Bill Gates
Page 5
The best thing for users would have been if all the manufacturers of personal computer hardware had got together years ago and decided on a standard OS. Every time a new device was introduced the driver needed in the standard OS would have to be included with the hardware. Software houses would write programs to run under the standard OS and wouldn’t have to worry about multiple versions. The source of the OS would be widely available and everyone could make suggestions for its enhancement.16
Gates wasn’t selling MS-DOS, Windows, or Microsoft Office at the time; those products did not exist as of yet and that was not Microsoft’s market. Gates’s company was one of the software companies that developed programming languages only; he had never hired anyone with expertise in operating systems or applications. In fact, Microsoft was still four years from “developing” its own operating system, where “developing” meant “purchasing from another company.” Yet according to Cringely, Gates consistently would state “we want to monopolize the software business” in the 1970s.17 At the time, Gates was still in his early 20s, and Microsoft was small. Once Microsoft was large enough to have a public relations staff, he was probably counseled against stating that he wanted to form a monopoly, as that usually draws the attention of the federal government.
DISPUTE WITH MITS THREATENS THE COMPANY
Microsoft’s growth was constrained by a dispute with Altair builder MITS over license agreements and the total amount of royalties, as Ed Roberts was trying to sell his company. This created a very possible failure point for the company, as Microsoft was looking to sell modified version of the BASIC programming language to other competitors, while MITS was attempting to take ownership of the full rights to the Altair BASIC developed by Microsoft. Losing access to the one product created by the firm would have spelled the end of Microsoft in 1978, many years before Windows was created. MITS had a judge enforce the arbitration clause in the original contract, which meant that Microsoft was in a critical holding pattern. The company was not receiving any revenue from MITS, the company was paying lawyers, and the company was forbidden to sign contracts until the arbitrator made a decision. When the arbitrator finally decided, Microsoft was able to sign many contracts with other vendors previously negotiated, and take all of the money from those contracts, without revenue-sharing with MITS.
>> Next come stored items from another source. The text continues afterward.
Lemma kinds_rearm a h h' p c hp l1 l2 :
  kinds p c hp -> hp !! a = Some h -> hok p h' -> h_fd h' = h_fd h ->
  a ∈ fdmon_list c \/ a ∈ timer_list c -> without a (timer_list c) = l1 ++ l2 ->
  kinds p (set_list Timer (l1 ++ a :: l2) c) (<[a := h']> hp).
Proof.
  intros Hk Ha Hok Hfd Hl Ht.
  assert (Hin : forall b, b ∈ l1 ++ a :: l2 <-> b = a \/ b ∈ timer_list c).
  { intros b. rewrite elem_of_mid, <- Ht, elem_of_without. destruct (decide (b = a)); tauto. }
  assert (Hc : forall b hb, <[a := h']> hp !! b = Some hb ->
    hp !! b = Some hb /\ b <> a \/ b = a /\ hb = h').
  { intros b hb [[-> ->] | [? ?]]%lookup_insert_Some; auto. }
  lists c. revert Hk; intros []. cbn in *. split; cbn; intros b hb.
  - intros [[? _] | [-> ->]]%Hc; eauto.
  - intros ? [[? _] | [-> ->]]%Hc; [eauto | ]. rewrite Hfd. eauto.
  - intros ? [[? _] | [-> ->]]%Hc; [eauto | ]. rewrite Hfd. eauto.
  - intros Hb [[? ?] | [-> ->]]%Hc.
    + apply Hin in Hb as [? | Hb]; [done | eauto].
    + rewrite Hfd. destruct Hl; eauto.
  - intros Hb [[? ?] | [-> ->]]%Hc Hne; apply Hin; eauto.
Qed.

Lemma kinds_disarm a h h' p c hp :
  kinds p c hp -> hp !! a = Some h -> hok p h' -> h_fd h' = h_fd h -> a ∈ fdmon_list c ->
  h_timeout_at h' = UINT64_MAX ->
  kinds p (set_list Timer (without a (timer_list c)) c) (<[a := h']> hp).
Proof.
  intros Hk Ha Hok Hfd Hl Hat.
  assert (Hc : forall b hb, <[a := h']> hp !! b = Some hb ->
    hp !! b = Some hb /\ b <> a \/ b = a /\ hb = h').
  { intros b hb [[-> ->] | [? ?]]%lookup_insert_Some; auto. }
  lists c. revert Hk; intros []. cbn in *. split; cbn; intros b hb.
  - intros [[? _] | [-> ->]]%Hc; eauto.
  - intros ? [[? _] | [-> ->]]%Hc; [eauto | ]. rewrite Hfd. eauto.
  - intros ? [[? _] | [-> ->]]%Hc; [eauto | ]. rewrite Hfd. eauto.
  - intros [_ Hb]%elem_of_without [[? ?] | [-> ->]]%Hc; eauto.
  - intros Hb [[? ?] | [-> ->]]%Hc Hne; [ | congruence]. apply elem_of_without. eauto.
Qed.

Lemma wp_evb2_set_timeout a now h w (Q : unit -> world -> Prop) :
  heap w !! a = Some h ->
  Q tt (set_heap (<[a := with_timeout (h_timeout_ms h) (deadline (h_timeout_ms h) now) h]> (heap w)) w) ->
  wp (evb2_set_timeout a now) w Q.
Proof. intros Hh HQ. unfold evb2_set_timeout. by eapply wp_hupd. Qed.

Lemma relock0 c : locked c = false -> set_locked false (set_locked true c) = c.
Proof. by destruct c; cbn; intros ->. Qed.

Section SetTimeout.
Context (E : env) (closes : Prop) (Esane : sane_env E).
Notation inv := (inv E closes).
Notation stays := (stays E closes).

Lemma hok_timeout p h ms n :
  hok p h -> sane_ms ms -> (h_fd h = -1 -> ms <> INFINITE) ->
  hok p (with_timeout ms (deadline ms (clock E n)) h).
Proof.
  intros [] Hms Ht. split; cbn; auto. apply deadline_max; [done | ]. apply (proj1 Esane).
Qed.

(** The end of [aloe_evb2_set_timeout]: the timer entry moves. *)
Lemma rearm_ok X p c w a h h' :
  inv X p c w -> heap w !! a = Some h -> hok p h' -> core h' = core h -> h_flag h' = h_flag h ->
  stopping c = false ->
  a ∈ fdmon_list c \/ a ∈ timer_list c ->
  (dead h -> dead h') ->
  wp (qent_remove p Timer a;; do h <- hget a;
      (if negb (h_timeout_at h =? UINT64_MAX) then timer_insert p a else ret tt);; ret 0)
    (set_heap (<[a := h']> (heap w)) (tick_clock w)) (fun r w' => exists c', stays X p c w w' c').
Proof.
  intros Hi Hh Hok Hcore Hflag Hstop Hl Hdd. assert (Hfd : h_fd h' = h_fd h) by (injection Hcore; auto).
  assert (Hx : a ∉ X).
  { intros Hx. destruct (sh_x _ _ _ (i_shape _ _ _ _ _ _ Hi) a Hx) as (?&?&?&?). tauto. }
  assert (Hds : forall b, is_Some (<[a := h']> (heap w) !! b) <-> is_Some (heap w !! b)).
  { intros b. destruct (decide (b = a)) as [-> | Hn];
      [rewrite lookup_insert_eq, Hh; split; eauto | by rewrite lookup_insert_ne]. }
  assert (Hend : forall c' w', flags_of c' = flags_of c -> fdmon_list c' = fdmon_list c ->
    ready_list c' = ready_list c -> async_list c' = async_list c ->
    w' = set_ctx (Some (p, c')) (set_heap (<[a := h']> (heap w)) (tick_clock w)) ->
    shape c' (<[a := h']> (heap w)) X -> kinds p c' (<[a := h']> (heap w)) -> stays X p c w w' c').
  { intros c' w' Hfl F1 F2 F3 -> Hs Hk. split.
    - eapply inv_intro; [exact Hi | done | done | done | done | | done | | done | ].
      + intros Hcalm Hnc Hfin f Hf. cbn. rewrite F1, (i_exact _ _ _ _ _ _ Hi); try done.
        * symmetry. by eapply wanted_upd.
        * unfold flags_of in Hfl. congruence.
      + intros b Hb. apply Hi. by apply Hds.
      + eapply silent_upd; [apply Hi | done | done | done | done | done | done].
    - unfold flags_of in Hfl. injection Hfl as ? ? ? ? ? ? ? ?.
      split; [split | ]; cbn; rewrite ?F1, ?F2, ?F3; try done; try (by auto); try congruence.
      + intros b _ Hb. rewrite lookup_insert_ne; [done | ]. intros ->. congruence.
      + intros b h1 h2 _ Hb1 [[<- <-] | [_ Hb2]]%lookup_insert_Some; congruence. }
  pose proof (i_shape _ _ _ _ _ _ Hi) as Hs. pose proof (i_kinds _ _ _ _ _ _ Hi) as Hk.
  apply ewp_bind. eapply wp_qent_remove; [apply Hi | | apply (inv_nodup _ _ _ _ _ _ Timer Hi) | ].
  { intros b Hb. cbn [heap set_heap]. apply Hds. by apply (inv_alive _ _ _ _ _ _ Timer Hi). }
  apply ewp_bind. eapply wp_hget; [apply lookup_insert_eq | ].
  destruct (Z.eqb_spec (h_timeout_at h') UINT64_MAX) as [Hat | Hat]; cbn [negb].
  - assert (Hf : a ∈ fdmon_list c).
    { destruct Hl as [? | Ht]; [done | ]. destruct (k_t _ _ _ Hk a h Ht Hh) as [Hm | ?]; [ | done].
      rewrite <- Hfd in Hm. by destruct (ok_timer _ _ Hok Hm (proj1 (ok_at _ _ Hok) Hat)). }
    apply ewp_bind, ewp_ret, ewp_ret. eexists.
    apply Hend; [ | | | | reflexivity | by eapply shape_disarm | by eapply kinds_disarm]; by destruct c.
  - apply ewp_bind. eapply wp_timer_insert; [done | apply lookup_insert_eq | | | | ].
    { intros b Hb. cbn [heap set_heap set_ctx]. apply Hds. apply (inv_alive _ _ _ _ _ _ Timer Hi).
      destruct c; cbn in *. apply elem_of_without in Hb. tauto. }
    { cbn [heap set_heap set_ctx]. eapply in_order_ext; [ | destruct c; apply in_order_without, (sh_order _ _ _ Hs)].
      intros b Hb. assert (b <> a) by (destruct c; cbn in Hb; apply elem_of_without in Hb; tauto).
      unfold at_of. by rewrite lookup_insert_ne. }
    { intros Hin. destruct c; cbn in Hin. apply elem_of_without in Hin. tauto. }
    intros l1 l2 El H1 H2. apply ewp_ret. cbn [heap set_heap set_ctx] in H1, H2.
    assert (Hata : at_of (<[a := h']> (heap w)) a = h_timeout_at h') by (unfold at_of; by rewrite lookup_insert_eq).
    rewrite Hata in H1, H2.
    replace (set_list Timer (l1 ++ a :: l2) (set_list Timer (without a (get_list Timer c)) c))
      with (set_list Timer (l1 ++ a :: l2) c) by (by destruct c).
    assert (El' : without a (timer_list c) = l1 ++ l2) by (rewrite <- El; by destruct c).
    eexists. apply Hend; [ | | | | reflexivity | by eapply shape_rearm | by eapply kinds_rearm]; by destruct c.
Qed.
By the beginning of September, the arbitrator sent down word in no uncertain terms: MITS had violated the agreement in what Paul Allen remembered the arbitrator calling “one of the worst cases of corporate piracy I’ve ever seen.” Although MITS could continue to sell Microsoft’s 8080 BASIC for its own machines, its exclusive license was officially terminated. MITS would no longer share in future third-party royalties, and Microsoft was free to sell the product to all comers.18
At this point, Microsoft’s future looked much brighter. The company didn’t have to share any revenue from sales of Altair BASIC with MITS, owned the complete rights to its software under the contract, and could sign all the agreements that were placed on hold during the arbitration hearing. This sudden inflow of cash saved the firm and started another key pattern of Microsoft under Gates’s leadership; as Microsoft was not building the actual computers, he was willing to sell revised versions of BASIC for every company that did decide to build computers. Even early Apple and Commodore computers ran a version of BASIC written by Microsoft. Customizing one product for every participant in the early market for micro-computers provided Microsoft the revenue to grow, and soon relocate from Albuquerque. Microsoft would not begin to work on operating systems or applications in earnest until after the move to the state of Washington, first in Bellevue in January 1979.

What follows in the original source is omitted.